Serving the campus of the University of Alabama since 1894

The Crimson White

Serving the campus of the University of Alabama since 1894

The Crimson White

Tuscaloosa City Council celebrates its 25th year

Since 1985, Mercedes-Benz built a plant in Tuscaloosa County, park and recreation services have expanded, and most recently, the city of Tuscaloosa has seen the construction of a local amphitheater.

All these are successes of the city council, which celebrated 25 years of the mayor-council form of government Tuesday.

A graduate of the UA College of Engineering, Alvin DuPont served in the municipality of Tuscaloosa for over 50 years and took office when the transition occurred from the commissions to the mayor-council form of government.

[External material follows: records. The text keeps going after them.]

(* ===== verification/StdioProps.v ===== *)
(** * Formatted output: correctness

    What the functions of lib/stdio.c pass to the output function, and then the
    theorems on snprintf(). *)

From Stdlib Require Import ZArith Lia.
From stdpp Require Import base numbers gmap list.
From S2P Require Import Prelude Bytes StrLib CStdlib Stdio StdioSpec.

Open Scope Z_scope.

(** * Formatted output: what the functions emit

    [emits m cs]: the code [m] passes the characters [cs], one by one and in
    order, to the output function.  The integer, string and directive
    conversions emit the text of the specification. *)

(** ** The buffer of digits *)

(** A base as format_integer() uses it. *)
Definition base_ok (b : integer_base) : Prop :=
  8 <= base b /\ Z.of_nat (length (digits b)) = base b /\ Forall (fun d => 0 < d < 256) (digits b) /\ 0 < group b /\
  0 <= x_char b < 256 /\ (base b = 8 -> x_char b = 0).

#[global] Instance base_ok_dec b : Decision (base_ok b).
Proof. unfold base_ok. apply _. Defined.

Lemma base_of_ok ch : base_ok (base_of ch).
Proof. unfold base_of. repeat case_match; decide_closed. Qed.

Lemma base_d_ok : base_ok base_d.
Proof. decide_closed. Qed.

Lemma commas_length k ds : (length ds <= length (commas k ds) <= 2 * length ds)%nat.
Proof. induction ds as [|d ds IH]; cbn [commas]; [done|]. cbn [length]. rewrite length_app. case_match; cbn [length]; lia. Qed.

(** The digits with or without commas. *)
Definition punctuated (g : bool) (b : integer_base) (ds : list Z) : list Z := if g then commas (group b) ds else ds.

Lemma punctuated_length g b ds : (length (punctuated g b ds) <= 2 * length ds)%nat.
Proof. destruct g; cbn; [apply commas_length|lia]. Qed.

Lemma wp_push cp ch s (Q : list Z -> bytes -> Prop) : (length cp < 64)%nat -> Q (ch :: cp) s -> wp (push cp ch) Q s.
Proof. intros Hl HQ. unfold push. rewrite (proj2 (Z.ltb_lt _ _)) by lia. exact HQ. Qed.

Lemma numeral_rec_length f b n : (length (numeral_rec f b n) <= f)%nat.
Proof. revert n. induction f as [|f IH]; intros n; cbn [numeral_rec]; [done|]. case_match; cbn; [lia|]. rewrite length_app. cbn. specialize (IH (n / base b)). lia. Qed.

Lemma wp_push_digits value b c s (Q : list Z -> bytes -> Prop) : base_ok b -> 0 <= value < 2 ^ 64 ->
  Q (punctuated (has c GROUP) b (numeral b value)) s -> wp (push_digits value b c) Q s.
Proof.
  intros (Hb & Hdig & Hpos & Hg & _) Hv HQ. unfold push_digits.
  eapply wp_iterate with (n := 22%nat) (I := fun n '(v, cp, cnt) s' => s' = s /\ exists ds,
    cp = punctuated (has c GROUP) b ds /\ cnt = len ds /\ (n + length ds = 22)%nat /\ 0 <= v < 8 ^ Z.of_nat n /\
    numeral b value = numeral_rec n b v ++ ds); [| |lia].
  2:{ split; [done|]. exists []. split_and!; [by destruct (has c GROUP)|done|done|lia| |by rewrite app_nil_r]. change (8 ^ Z.of_nat 22) with (2 ^ 66). lia. }
  intros n [[v cp] cnt] s' (-> & ds & -> & -> & Hn & Hvn & Hnum). destruct (Z.ltb_spec 0 v) as [H0|H0]; cbn [negb].
  2:{ apply wp_ret. replace v with 0 in Hnum by lia. replace (numeral_rec n b 0) with (@nil Z) in Hnum by (by destruct n). cbn in Hnum. by rewrite <- Hnum. }
  destruct n as [|n]; [cbn in Hvn; lia|]. cbn [numeral_rec] in Hnum. rewrite (proj2 (Z.eqb_neq _ _)) in Hnum by lia.
  pose proof (Z.mod_pos_bound v (base b) ltac:(lia)) as Hm.
  destruct (lookup_lt_is_Some_2 (digits b) (Z.to_nat (v mod base b))) as [d Ed]; [lia|]. rewrite Ed in Hnum. cbn [default] in Hnum.
  pose proof (punctuated_length (has c GROUP) b ds) as Hpl.
  apply wp_bind. eapply (wp_mono _ (fun cp s' => s' = s /\ d :: cp = punctuated (has c GROUP) b (d :: ds) /\ (length cp < 64)%nat)).
  { unfold punctuated in *. destruct (has c GROUP) eqn:Eg; cbn [andb commas]; [|apply wp_ret; split_and!; [done|done|lia]].
    destruct (_ && _); [apply wp_push; [lia|]|apply wp_ret]; split_and!; try done; cbn; lia. }
  intros cp s' (-> & Ecp & Hcl). rewrite Ed. apply wp_bind. apply wp_ret. apply wp_bind, wp_push; [done|]. apply wp_ret.
  exists n. split; [lia|]. split; [done|]. exists (d :: ds). split_and!; [done|unfold len; cbn; lia|cbn; lia| | |].
  - apply Z.div_pos; lia.
  - rewrite Nat2Z.inj_succ, Z.pow_succ_r in Hvn by lia. apply Z.div_lt_upper_bound; nia.
  - rewrite Hnum, <- app_assoc. done.
Qed.

Lemma wp_push_zeros p cp s (Q : list Z -> bytes -> Prop) : (length cp <= 63)%nat ->
  Q (zeroes (Z.min p 63 - len cp) ++ cp) s -> wp (push_zeros p cp) Q s.
Proof.
  intros Hl HQ. unfold push_zeros.
  eapply wp_iterate with (n := (63 - length cp)%nat) (I := fun n cp' s' => s' = s /\ (n = 63 - length cp' /\ length cp' <= 63)%nat /\
    zeroes (Z.min p 63 - len cp) ++ cp = zeroes (Z.min p 63 - len cp') ++ cp'); [| |lia].
  2:{ split_and!; done. }
  intros n cp' s' (-> & (-> & Hl') & E). destruct (_ && _) eqn:Ec.
  - apply wp_bind, wp_push; [lia|]. apply wp_ret. exists (63 - length (48%Z :: cp'))%nat. cbn [length].
    split; [lia|]. split_and!; [done|done|lia|]. rewrite E. unfold zeroes, len. cbn [length].
    replace (Z.to_nat (Z.min p 63 - Z.of_nat (length cp'))) with (S (Z.to_nat (Z.min p 63 - Z.of_nat (S (length cp'))))) by lia.
    rewrite replicate_S_end, <- app_assoc. done.
  - apply wp_ret. rewrite E in HQ. unfold zeroes, len in HQ. replace (Z.to_nat (Z.min p 63 - Z.of_nat (length cp'))) with 0%nat in HQ by lia. done.
Qed.

(** The three steps that fill the buffer; it never overflows. *)
Lemma wp_integer_body {A} (k : list Z -> M bytes A) c st b value s Q : styled c st -> base_ok b -> 0 <= value < 2 ^ 64 ->
  ((length (integer_body st b value) <= 64)%nat -> wp (k (integer_body st b value)) Q s) ->
  wp (cp ← push_digits value b c;
      cp ← push_zeros (if precision c <? 0 then 1 else precision c) cp;
      cp ← (if has c POUND && (base b =? 8) && negb (match cp with ch :: _ => ch =? 48 | [] => false end) then push cp 48 else ret cp);
      k cp) Q s.
Proof.
  intros Hst Hb Hv Hk. apply wp_bind, wp_push_digits; [done|done|]. rewrite (sty_group _ _ Hst).
  assert (Hl : (length (punctuated (grouped st) b (numeral b value)) <= 44)%nat).
  { pose proof (punctuated_length (grouped st) b (numeral b value)). pose proof (numeral_rec_length 22 b value). unfold numeral in *. lia. }
  assert (Hp : (if precision c <? 0 then 1 else precision c) = default 1 (digits_min st)).
  { rewrite (sty_precision _ _ Hst). pose proof (sty_digits _ _ Hst). destruct (digits_min st); cbn; [|done]. rewrite (proj2 (Z.ltb_ge _ _)) by lia. done. }
  apply wp_bind, wp_push_zeros; [lia|]. rewrite Hp. unfold integer_body in Hk. rewrite (sty_alt _ _ Hst).
  change (if grouped st then commas (group b) (numeral b value) else numeral b value) with (punctuated (grouped st) b (numeral b value)) in Hk.
  set (ds := zeroes _ ++ _) in *. assert (Hds : (length ds <= 63)%nat).
  { unfold ds, zeroes, len. rewrite length_app, length_replicate. lia. }
  assert (Hh : (match ds with ch :: _ => ch =? 48 | [] => false end) = bool_decide (head ds = Some 48)).
  { destruct ds as [|ch ds']; [done|]. cbn. destruct (Z.eqb_spec ch 48) as [->|Hne]; [done|]. rewrite bool_decide_eq_false_2; congruence. }
  rewrite Hh. apply wp_bind. destruct (_ && _); [apply wp_push; [lia|]; apply Hk; cbn; lia|apply wp_ret, Hk; lia].
Qed.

He served as mayor until 2005.

DuPont was in attendance on Tuesday, as well as the members of the first city council.

“I think the progress of the city has been really good, and I am pleased with the successes,” DuPont said.

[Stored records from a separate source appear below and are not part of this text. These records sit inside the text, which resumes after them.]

Lemma wp_hash_destroy s G bs d (Q : list Z -> hstate -> Prop) : table_ok s G bs ->
  (forall t, lists_ok (links t) G ->
     (forall e, (e ∈ concat bs \/ free_elem s G bs e) -> e ∈ dom (links t) /\ e <> NULL /\ unlinked e G) ->
     Q (if d : bool then concat bs else []) t) -> wp (hash_destroy d) Q s.
Proof using All.
  intros Ht HQ. unfold hash_destroy. apply wp_bind. destruct d.
  - apply (wp_hash_clear s G bs true); [done|]. intros t Htt Ed Eb. apply wp_bind. red. cbn [gets]. apply wp_bind. red. unfold free_buckets. cbn [modify].
    apply wp_ret. destruct (destroyed _ _ _ Htt) as [HL He]. apply HQ; [exact HL|]. intros e Hin. apply He. right. by apply (emptied_free s).
  - apply wp_ret, wp_bind. red. cbn [gets]. apply wp_bind. red. unfold free_buckets. cbn [modify].
    apply wp_ret. destruct (destroyed _ _ _ Ht) as [HL He]. by apply HQ.
Qed.

(** ** Visiting every element *)

Lemma tb_dll s G bs i xs : table_ok s G bs -> bs !! i = Some xs -> dll (links s) (bucket (buckets (table s)) (Z.of_nat i)) xs.
Proof using All. intros Ht Hi. apply (lists_dll _ _ (tb_lists _ _ _ _ _ Ht)). by apply tb_list. Qed.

“There was a need for a different form of government from the three commissions so the legislation was written for a mayor-council government,” he said. “There would be a mayor elected at large and seven council members that would represent seven districts.”

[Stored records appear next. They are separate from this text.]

Lemma minv_drop s A fl ex a h k p' fl' A' D' l' ds : minv s A fl ex -> arenas s !! a = Some h -> a = page (kp s) k -> ex = 0 \/ ex = a ->
  pool_updated (kp s) p' (fun j => if in_range k (np h) j then false else used (kp s) j) -> length fl' = 7%nat ->
  lists_ok l' (fam free_list fl') -> (forall x, x ∈ dom l' -> x ∈ dom (links s) /\ (arena_of x <> a \/ x < base (kp s))) ->
  (forall d xs, fl !! d = Some xs -> exists xs', fl' !! d = Some xs' /\ (forall x, x ∈ xs' <-> x ∈ xs /\ arena_of x <> a) /\
     forall a2, a2 <> a -> in_arena a2 xs' = in_arena a2 xs) ->
  (forall p n, A' !! p = Some n <-> A !! p = Some n /\ arena_of p <> a) ->
  (forall x, is_Some (D' !! x) <-> exists p n, A' !! p = Some n /\ p <= x < p + n) -> (forall x v, D' !! x = Some v -> in_u 8 v) ->
  minv (mk_mstate l' D' (delete a (arenas s)) ds (with_kernel p' (pages s))) A' fl' 0.
Proof using All.
  intros I Ha Ek Hex Hup Hlen HL Hlinks Hfl HA HD HB. pose proof Hup as (Eb & _ & Ec & _ & Hbit).
  assert (Hold : forall d xs', fl' !! d = Some xs' -> exists xs, fl !! d = Some xs).
  { intros d xs' E. apply lookup_lt_is_Some. rewrite (mi_len _ _ _ _ I), <- Hlen. by eapply lookup_lt_Some. }
  assert (Hcov : forall j, covered (mk_mstate l' D' (delete a (arenas s)) ds (with_kernel p' (pages s))) j <->
    covered s j /\ ~ (a <= page (kp s) j < a + 4096 * np h)).
  { intros j. unfold covered. cbn [arenas pages with_kernel kernel_pool]. replace (page p' j) with (page (kp s) j) by (unfold page; by rewrite Eb). split.
    - intros (a2 & h2 & E2 & Hr). apply lookup_delete_Some in E2 as [Hne E2]. split; [eauto|]. pose proof (mi_apart _ _ _ _ I _ _ _ _ Ha E2 Hne). lia.
    - intros [(a2 & h2 & E2 & Hr) Hn]. exists a2, h2. rewrite lookup_delete_ne; [done|]. intros <-. simplify_eq. done. }
  split; cbn [links data arenas pages]; [done|done|cbn; rewrite Eb; apply (mi_static _ _ _ _ I)| |by eapply with_kernel_wf; [apply (mi_pools _ _ _ _ I)|]| | | |done|done| | |].
  - intros x [Hx Hn]%Hlinks. cbn. rewrite Eb. destruct (mi_links _ _ _ _ I x Hx) as [?|(d & xs & E & Hin)]; [by left|].
    destruct Hn as [Hn|?]; [|by left]. right. destruct (Hfl _ _ E) as (xs' & E' & H1 & _). exists d, xs'. split; [done|]. by apply H1.
  - intros d xs' x E' Hin. destruct (Hold _ _ E') as [xs E]. destruct (Hfl _ _ E) as (zs & Ez & H1 & _). simplify_eq. destruct (proj1 (H1 x) Hin) as [Hx Hn].
    destruct (free_arena_of I _ _ _ E Hx) as (h2 & E2 & D2 & S2). exists (arena_of x), h2. by rewrite lookup_delete_ne.
  - intros a2 h2 E2. apply lookup_delete_Some in E2 as [Hne E2]. destruct (arena_page I _ _ E2) as (Hal & _ & Hpos & _).
    eapply arena_ok_other; [by apply (mi_arena _ _ _ _ I)|done| | | |lia].
    + split; [exact Eb|]. split; [exact Ec|]. intros j Hj Hj0 Hu. unfold used in *. cbn. rewrite Hbit by done.
      destruct (in_range k (np h) j) eqn:Er; [|done]. unfold in_range in Er. pose proof (mi_apart _ _ _ _ I _ _ _ _ Ha E2 Hne) as Hap. unfold page in *. lia.
    + intros d xs Ed Ex. destruct (Hfl _ _ Ex) as (xs' & E' & _ & H3). exists xs'. auto.
    + intros p n S2 Hp. apply HA. split; [done|]. by rewrite (slot_arena I _ _ _ _ E2 S2).
  - intros p n [Hp Hn]%HA. destruct (live_arena I _ _ Hp) as (h2 & E2 & S2 & N2). exists (arena_of p), h2. rewrite lookup_delete_ne by done.
    split; [done|]. split; [done|]. intros (d & xs' & Ed & E' & Hin). destruct (Hold _ _ E') as [xs E]. destruct (Hfl _ _ E) as (zs & Ez & H1 & _).
    simplify_eq. apply N2. exists d, xs. split; [done|]. split; [done|]. by apply H1.
  - intros a1 a2 h1 h2. rewrite !lookup_delete_Some. intros [N1 E1] [N2 E2]. by apply (mi_apart _ _ _ _ I).
  - intros j Hj. rewrite Hcov. cbn in Hj |- *. rewrite Ec in Hj. unfold used. rewrite Hbit by lia. destruct (in_range k (np h) j) eqn:Er; unfold in_range in Er.
    + assert (Hc : a <= page (kp s) j < a + 4096 * np h) by (rewrite Ek; unfold page; lia). split; [done|]. intros [Ho|[_ Hn]]; [|lia].
      by destruct (mi_mine _ _ _ _ I j); [exists a, h|].
    + rewrite (mi_used _ _ _ _ I j Hj). split; [|tauto]. intros [?|Hc]; [by left|right]. split; [done|]. rewrite Ek. unfold page. lia.
  - intros j [Hc _]%Hcov. by apply (mi_mine _ _ _ _ I).
Qed.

City Attorney Robert Ennis wrote the legislation for the mayor-council form of government and said the change was a great benefit to the city.

“At the time there were a lot of unknowns,” he said. “No one knew what we were getting into.”

It was Jan. 29, 1985 when Gov. George Wallace signed the bill that provided for the abandonment of the commission form of government that the city had been under since 1911.

The first council took their oath of office on Oct. 8, 1985. Among that group was Sammy Watson, who served as one of the first city council members.

“The city has progressed in the change from the types of government,” he said. “It is great to see the many successes.”

He said that it was a privilege to serve the city just as the people had down before him.

“The city is financially sound, and it is my hope that during our terms that we encouraged the growth and the prosperity of the city of Tuscaloosa,” he said. “I hope that we helped to build a strong foundation.”

Mayor Walter Maddox read the proclamation that deemed Tuesday to be Tuscaloosa Mayor-Council 25th Anniversary Day, to honor the dedication of the previous leadership of the city.

He said the elected officials who came before him set the bar for sound leadership and he was honored to recognize them, and he hopes he will be able to help and make the city safer and have fiscal discipline.

“After my dedication to the city is done, I hope that my council and I are recognized for growing the city and diversifying the economy,” he said.